Twitterの未来 - Annotations

Twitter launching annotation feature, streaming API

Twitter社が主催した開発者向けのカンファレンスでは、Twitterの未来を暗示するような新しい考えが発表されている。
  • アノテーション
  • ストリーミングAPI

アノテーション

Twitterのタイムライン(TL)に表示される呟きは、サーバから送られてくるファイルの一部を取り出して表示されている。「アノテーション(Annotations)」は、ファイルの一部を拡張して新しい情報を付加する。そうすることで、呟きの文字列の中にメタデータを埋め込むことができるようになる。

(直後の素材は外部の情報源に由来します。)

Lemma settle_faults (outs : list (Outcome unit)) :
  settle outs = match faults outs with
                | e :: _ => Fail e
                | [] => Ok JUndefined
                end.
Proof.
  induction outs as [| [u | e] outs IH]; simpl; auto.
Qed.

Section PoolFacts.

Variable W : Type.
Variable respond : forall c : Call, W -> Outcome (Resp c) * W.

Lemma run_advance {R : Type} (p : Prog R) (w : W) :
  run respond p w
  = (fst (fst (run respond (fst (advance p)) w)),
     snd (fst (run respond (fst (advance p)) w)),
     (snd (advance p) ++ snd (run respond (fst (advance p)) w))%list).
Proof.
  induction p as [r | e | l k IH | c k IH]; simpl.
  - reflexivity.
  - reflexivity.
  - rewrite IH. destruct (advance k) as [q t]. simpl.
    destruct (run respond q w) as [[o w'] t']. reflexivity.
  - destruct (respond c w) as [r w1].
    destruct (run respond (k r) w1) as [[o w2] t]. reflexivity.
Qed.

Lemma resume_all_app (s1 s2 : list nat) (st : Pool W) :
  resume_all respond (s1 ++ s2) st = resume_all respond s2 (resume_all respond s1 st).
Proof.
  unfold resume_all. apply fold_left_app.
Qed.

Lemma pMap_run_app (s1 s2 : list nat) (ps : list (Prog unit)) (w : W) :
  pMap_run respond (s1 ++ s2) ps w = resume_all respond s2 (pMap_run respond s1 ps w).
Proof.
  unfold pMap_run. apply resume_all_app.
Qed.

(** What holds when [pMap] starts and is kept by every resumption holds
    under every schedule. *)
Lemma pMap_run_ind (P : Pool W -> Prop) (ps : list (Prog unit)) (w : W) :
  P (start_pool ps w) ->
  (forall st i, P st -> P (resume respond i st)) ->
  forall sched, P (pMap_run respond sched ps w).
Proof.
  intros Hstart Hstep sched. unfold pMap_run, resume_all.
  generalize (start_pool ps w) Hstart.
  induction sched as [| i sched IH]; intros st Hst; simpl; auto.
Qed.

Lemma pool_ready (ps : list (Prog unit)) (w : W) (sched : list nat) :
  Forall (fun f => ready (rest f) = true) (flights (pMap_run respond sched ps w)).
Proof.
  apply pMap_run_ind.
  - simpl. apply Forall_forall. intros f Hf.
    apply in_map_iff in Hf. destruct Hf as (p & <- & _).
    unfold take_off. pose proof (advance_ready p) as H.
    destruct (advance p); exact H.
  - intros st i Hst. unfold resume.
    destruct (nth_error (flights st) i) as [f |]; [| exact Hst].
    destruct (rest f) as [| | | c k]; try exact Hst.
    destruct (respond c (pool_world st)) as [r w'].
    pose proof (advance_ready (k r)) as H.
    destruct (advance (k r)) as [q t]. simpl.
    apply Forall_set_nth; [exact Hst | exact H].
Qed.

Lemma pool_did_in_trace (ps : list (Prog unit)) (w : W) (sched : list nat) :
  forall f, In f (flights (pMap_run respond sched ps w)) ->
            incl (did f) (pool_trace (pMap_run respond sched ps w)).
Proof.
  apply pMap_run_ind with (P := fun st =>
    forall f, In f (flights st) -> incl (did f) (pool_trace st)).
  - simpl. intros f Hf ev Hev. apply in_flat_map. eauto.
  - intros st i Hst. unfold resume.
    destruct (nth_error (flights st) i) as [f |] eqn:Hi; [| exact Hst].
    destruct (rest f) as [| | | c k]; try exact Hst.
    destruct (respond c (pool_world st)) as [r w'].
    destruct (advance (k r)) as [q t]. simpl.
    intros f' Hf'. apply In_set_nth in Hf'. destruct Hf' as [-> | Hf']; simpl.
    + apply incl_app; [| apply incl_appr, incl_refl].
      apply incl_appl. apply Hst. eapply nth_error_In. exact Hi.
    + apply incl_appl. apply Hst. exact Hf'.
Qed.

Lemma pool_rejections (ps : list (Prog unit)) (w : W) (sched : list nat) :
  forall e, In e (rejections (pMap_run respond sched ps w)) <->
            exists f, In f (flights (pMap_run respond sched ps w)) /\ rest f = Throw e.
Proof.
  apply pMap_run_ind with (P := fun st =>
    forall e, In e (rejections st) <-> exists f, In f (flights st) /\ rest f = Throw e).
  - simpl. intros e. rewrite in_flat_map. split.
    + intros (f & Hf & He). exists f. split; [exact Hf |].
      destruct (rest f); simpl in He; try contradiction.
      destruct He as [-> | []]. reflexivity.
    + intros (f & Hf & He). exists f. split; [exact Hf |].
      rewrite He. left. reflexivity.
  - intros st i Hst. unfold resume.
    destruct (nth_error (flights st) i) as [f |] eqn:Hi; [| exact Hst].
    destruct (rest f) as [| | | c k] eqn:Hrest; try exact Hst.
    destruct (respond c (pool_world st)) as [r w'].
    destruct (advance (k r)) as [q t]. simpl.
    intros e. rewrite in_app_iff, Hst. split.
    + intros [(f' & Hf' & He) | He].
      * exists f'. split; [| exact He].
        apply (In_set_nth_old i _ f); [exact Hf' | exact Hi |].
        intros ->. congruence.
      * eexists. split; [eapply In_set_nth_new; exact Hi |]. simpl.
        destruct q; simpl in He; try contradiction.
        destruct He as [-> | []]. reflexivity.
    + intros (f' & Hf' & He). apply In_set_nth in Hf'.
      destruct Hf' as [-> | Hf'].
      * right. simpl in He. rewrite He. left. reflexivity.
      * left. eauto.
Qed.

Lemma resume_all_rejections (more : list nat) (st : Pool W) :
  exists later, rejections (resume_all respond more st) = (rejections st ++ later)%list.
Proof.
  revert st. induction more as [| i more IH]; intros st; simpl.
  - exists []. now rewrite app_nil_r.
  - destruct (IH (resume respond i st)) as [later Hlater].
    fold (resume_all respond more (resume respond i st)). rewrite Hlater.
    unfold resume.
    destruct (nth_error (flights st) i) as [f |]; [| eauto].
    destruct (rest f) as [| | | c k]; eauto.
    destruct (respond c (pool_world st)) as [r w'].
    destruct (advance (k r)) as [q t]. simpl.
    rewrite <- app_assoc. eauto.
Qed.

(** The call on item [i], resumed until it ends, does what it does when
    run on its own from the world as it is. *)
Lemma finish_flight (p : Prog unit) :
  forall (st : Pool W) (i : nat) (f : Flight),
    nth_error (flights st) i = Some f ->
    rest f = fst (advance p) ->
    exists n,
      resume_all respond (repeat i n) st
      = {| flights :=
             set_nth i
               {| rest := lift (fst (fst (run respond (rest f) (pool_world st))));
                  did := (did f ++ snd (run respond (rest f) (pool_world st)))%list |}
               (flights st);
           pool_world := snd (fst (run respond (rest f) (pool_world st)));
           pool_trace :=
             (pool_trace st ++ snd (run respond (rest f) (pool_world st)))%list;
           rejections :=
             (rejections st
                ++ (if settled (rest f) then []
                    else faults [fst (fst (run respond (rest f) (pool_world st)))]))%list |}.
Proof.
  induction p as [u | e | l k IH | c k IH]; intros st i f Hi Hrest.
  - exists 0%nat. simpl in Hrest. rewrite Hrest. simpl. rewrite !app_nil_r.
    destruct f as [rf df]. simpl in Hrest. subst rf. simpl.
    rewrite (set_nth_same i _ _ Hi). destruct st; reflexivity.
  - exists 0%nat. simpl in Hrest. rewrite Hrest. simpl. rewrite !app_nil_r.
    destruct f as [rf df]. simpl in Hrest. subst rf. simpl.
    rewrite (set_nth_same i _ _ Hi). destruct st; reflexivity.
  - apply IH; [exact Hi |]. rewrite Hrest. simpl. destruct (advance k); reflexivity.
  - simpl in Hrest. rewrite Hrest. simpl.
    destruct (respond c (pool_world st)) as [r w1] eqn:Hr.
    rewrite (run_advance (k r) w1).
    destruct (advance (k r)) as [q t] eqn:Hadv. simpl.
    destruct (IH r
                {| flights :=
                     set_nth i {| rest := q; did := (did f ++ EvCall c r :: t)%list |}
                       (flights st);
                   pool_world := w1;
                   pool_trace := (pool_trace st ++ EvCall c r :: t)%list;
                   rejections := (rejections st ++ thrown q)%list |}
                i {| rest := q; did := (did f ++ EvCall c r :: t)%list |})
      as [n Hn].
    { simpl. eapply nth_error_set_nth_eq. exact Hi. }
    { simpl. rewrite Hadv. reflexivity. }
    exists (S n). simpl.
    assert (Hstep : resume respond i st
                    = {| flights :=
                           set_nth i
                             {| rest := q; did := (did f ++ EvCall c r :: t)%list |}
                             (flights st);
                         pool_world := w1;
                         pool_trace := (pool_trace st ++ EvCall c r :: t)%list;
                         rejections := (rejections st ++ thrown q)%list |}).
    { unfold resume. rewrite Hi, Hrest, Hr, Hadv. reflexivity. }
    fold (resume_all respond (repeat i n) (resume respond i st)).
    rewrite Hstep, Hn. simpl.
    destruct (run respond q w1) as [[o w2] t'] eqn:Hrun. simpl.
    rewrite set_nth_twice, <- !app_assoc. simpl.
    f_equal.
    destruct q as [u | e | l q' | c' k']; simpl in *.
    + injection Hrun as <- _ _. destruct u. reflexivity.
    + injection Hrun as <- _ _. reflexivity.
    + reflexivity.
    + reflexivity.
Qed.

これは、決定された仕様ではないが、将来的なセマンティック・ウェブへの対応を睨んだ仕様ということで、JSONやXML形式でのデータの埋め込みが検討されていて、とても興味深い。

ひとつひとつの呟きに対して、このようなメタデータの埋め込みが可能になると、さまざまな可能性が見えてくる。

例えば、ブラウザを操作しているユーザの位置情報を取得しておく。次に、サーバから送られ来たメタデータ情報にある別サーバにアクセスすることで、ユーザの現在の場所から最寄りの店舗情報を参照したり、呟きの中に表示される店舗情報を置換できるようになる。また、状況に応じて、店舗までの誘導を行うことも考えられる。


ストリーミングAPI
現在、Twitterには、
「the Twitter firehose」と呼ばれる「すべてのデータの流れ」
「the spritzer」と呼ばれる「制限されたデータの流れ」
があり、前者は、一部のパートナーのみに開放されており、一般的な開発者は、後者を使うことになっている。

Twitter社は、新たに、「User Streams」と呼ばれる新しいデータの流れを検討してる。この技術が利用されるようになると、IRCのような、よりリアルタイムに近い会話(チャット)を行うことが可能になる。(現在は、Webサービスという技術をベースにしており、設定された一定時間毎にサーバにアクセスを行う、フォローしたユーザの最新の呟きデータを取得している。)


この2つの試みは、Twitter上でやり取りされる「情報の深さ」と「情報のリアルタイム性」を拡張するものと言える。

個人的な経験からすると、「情報のリアルタイム性」の拡張には懐疑的な部分がある。より白熱した議論になればなるほど、「割り込み発言」が起きやすくなる為だ。こうした会話のマナーのようなものも、ユーザ側のリテラシーの問題と言えなくもないが、「遅延によるミスリード(Misread)」でも触れたことだが、現状でも、「クジラ」や「宇宙人」の出現する問題が解消されていないのに、どういうつもりなんだろう、と思う。

一方、「情報の深さ」を拡張することには、大いに賛成だ。むしろ、より積極的に薦めて欲しいと思っている。

多様な価値観を持っている人達が会話をする際、同じ単語でも異なった意味を想起してしまうことで、会話が食い違うことがある。「言語の次元」でも述べてきているように、同じ単語に対して発生する「意味の揺らぎ」を解決するには、敢えて、特定の意味を参照できるようにすることが不可欠だと思う。